Historical Characters in Roman Games and The Bull Slayer

Pliny the Younger (Gaius Plinius Secundus)

Born in Comum in northern Italy circa AD 61, he was raised by his uncle and adoptive father, the great naturalist Pliny the Elder. Pliny was a successful lawyer and was the first in his family to reach senatorial rank. He held a succession of magisterial posts, culminating in the governorship of Bithynia-Pontus, circa 110. He died, probably still in Bithynia, ca 112.

Pliny lived in "interesting times." His early public career coincided with Domitian's reign of terror against his senatorial enemies and their philosopher friends, many of whom were executed, driven to suicide, or banished. Pliny, however, thrived. In happier times, under the "good" emperors Nerva and Trajan, he was anxious to proclaim his admiration for these victims—far too late, we are tempted to say.

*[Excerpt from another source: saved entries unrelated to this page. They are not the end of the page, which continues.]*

(* ===== verification/Value.v ===== *)
(** * Value

    The stored data of src/storage.rs: [StoredValue], [Value], [ValueKind], the
    option enums of the commands, the score and lex bounds, expiry. *)

From S2P Require Import Prelude.
From S2P Require Import Text.
From S2P Require Import BTree.
From S2P Require Import F64.
From S2P Require Import Stream.

Inductive Value :=
| VString (data : list byte)
| VHash (m : btree Str (list byte))
| VList (l : list (list byte))
| VSet (s : bset Str)
| VZSet (m : btree Str f64)
| VStream (s : StreamValue).

Record StoredValue := { expires_at_ms : option Z; value : Value }.

#[export] Instance Value_eq_dec : EqDecision Value.
Proof. solve_decision. Defined.
#[export] Instance StoredValue_eq_dec : EqDecision StoredValue.
Proof. solve_decision. Defined.

Inductive TtlResult := NoKey | NoExpire | Ms (ms : Z).
Inductive GetExOp := Leave | SetExpireAtMs (t : Z) | Persist.

Record KeyspaceStats := { total_keys : Z; keys_with_expire : Z }.

Record ZAddFlags := { nx : bool; xx : bool; gt : bool; lt : bool; ch : bool }.

(** ** Score bounds *)

Inductive ScoreBound := SB_Inclusive (v : f64) | SB_Exclusive (v : f64) | SB_MinusInf | SB_PlusInf.

Definition not_a_float : RustyAntError := Parse "score is not a float".

Definition ScoreBound_parse (s : Str) : Result ScoreBound :=
  if str_eqb s (bs "-inf") then Ok SB_MinusInf
  else if str_eqb s (bs "+inf") || str_eqb s (bs "inf") then Ok SB_PlusInf
  else match strip_prefix_byte x28 s with
       | Some rest => let? v := ok_or (parse_f64 rest) not_a_float in Ok (SB_Exclusive v)
       | None => let? v := ok_or (parse_f64 s) not_a_float in Ok (SB_Inclusive v)
       end.

Definition ScoreBound_ge_min (b : ScoreBound) (score : f64) : bool :=
  match b with
  | SB_Inclusive v => f64_ge score v
  | SB_Exclusive v => f64_gt score v
  | SB_MinusInf => true
  | SB_PlusInf => false
  end.

Definition ScoreBound_le_max (b : ScoreBound) (score : f64) : bool :=
  match b with
  | SB_Inclusive v => f64_le score v
  | SB_Exclusive v => f64_lt score v
  | SB_MinusInf => false
  | SB_PlusInf => true
  end.

(** ** Lex bounds *)

Inductive LexBound := LB_Inclusive (v : Str) | LB_Exclusive (v : Str) | LB_MinusInf | LB_PlusInf.

Definition LexBound_parse (s : Str) : Result LexBound :=
  if str_eqb s (bs "-") then Ok LB_MinusInf
  else if str_eqb s (bs "+") then Ok LB_PlusInf
  else match strip_prefix_byte x5b s with
       | Some rest => Ok (LB_Inclusive rest)
       | None =>
           match strip_prefix_byte x28 s with
           | Some rest => Ok (LB_Exclusive rest)
           | None => Err (Parse "min or max not valid string range item")
           end
       end.

Definition LexBound_ge_min (b : LexBound) (member : Str) : bool :=
  match b with
  | LB_Inclusive v => kleb v member
  | LB_Exclusive v => kltb v member
  | LB_MinusInf => true
  | LB_PlusInf => false
  end.

Definition LexBound_le_max (b : LexBound) (member : Str) : bool :=
  match b with
  | LB_Inclusive v => kleb member v
  | LB_Exclusive v => kltb member v
  | LB_MinusInf => false
  | LB_PlusInf => true
  end.

(** ** Kinds *)

Inductive ValueKind := KString | KHash | KList | KSet | KZSet | KStream.

#[export] Instance ValueKind_eq_dec : EqDecision ValueKind.
Proof. solve_decision. Defined.

Definition ValueKind_of (v : Value) : ValueKind :=
  match v with
  | VString _ => KString
  | VHash _ => KHash
  | VList _ => KList
  | VSet _ => KSet
  | VZSet _ => KZSet
  | VStream _ => KStream
  end.

Definition ValueKind_as_str (k : ValueKind) : Str :=
  match k with
  | KString => bs "string"
  | KHash => bs "hash"
  | KList => bs "list"
  | KSet => bs "set"
  | KZSet => bs "zset"
  | KStream => bs "stream"
  end.

Definition ValueKind_ALL : list ValueKind := [KString; KHash; KList; KSet; KZSet; KStream].

Definition value_kind (v : Value) : Str := ValueKind_as_str (ValueKind_of v).

(** ** Expiry, errors *)

Definition is_expired (now : Z) (v : StoredValue) : bool :=
  match expires_at_ms v with Some exp => exp <=? now | None => false end.

Definition wrong_type (key : Str) : RustyAntError := WrongType key.
Definition wrong_type_error : RustyAntError := WrongType [].

(** ** Invariant of stored values

    Maps and sets are sorted trees, and no
    hash, list, set or sorted set is empty: Redis removes a collection with its
    last element. *)
Definition value_wf (v : Value) : Prop :=
  match v with
  | VString _ => True
  | VHash m => bt_wf m /\ m <> []
  | VList l => l <> []
  | VSet s => bt_wf s /\ s <> []
  | VZSet m => bt_wf m /\ m <> []
  | VStream s => stream_shape s
  end.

But that is what, to me, makes Pliny worth writing about.

Pliny's unique contribution to Latin literature was the publication of his letters in ten books—nine books of letters to and from friends and a final book of letters to and from the emperor Trajan. Among his correspondents are the historian Tacitus and the biographer Suetonius. These polished letters, often resembling short essays, reveal the public and private life of the Roman aristocracy as well as Pliny's own wide-ranging interests and his personality—conscientious, tolerant, curious, vain, affectionate, occasionally self-serving. No earlier Latin author had attempted anything like this (Cicero's letters are of quite a different character). In later centuries, Pliny had several imitators but no equals.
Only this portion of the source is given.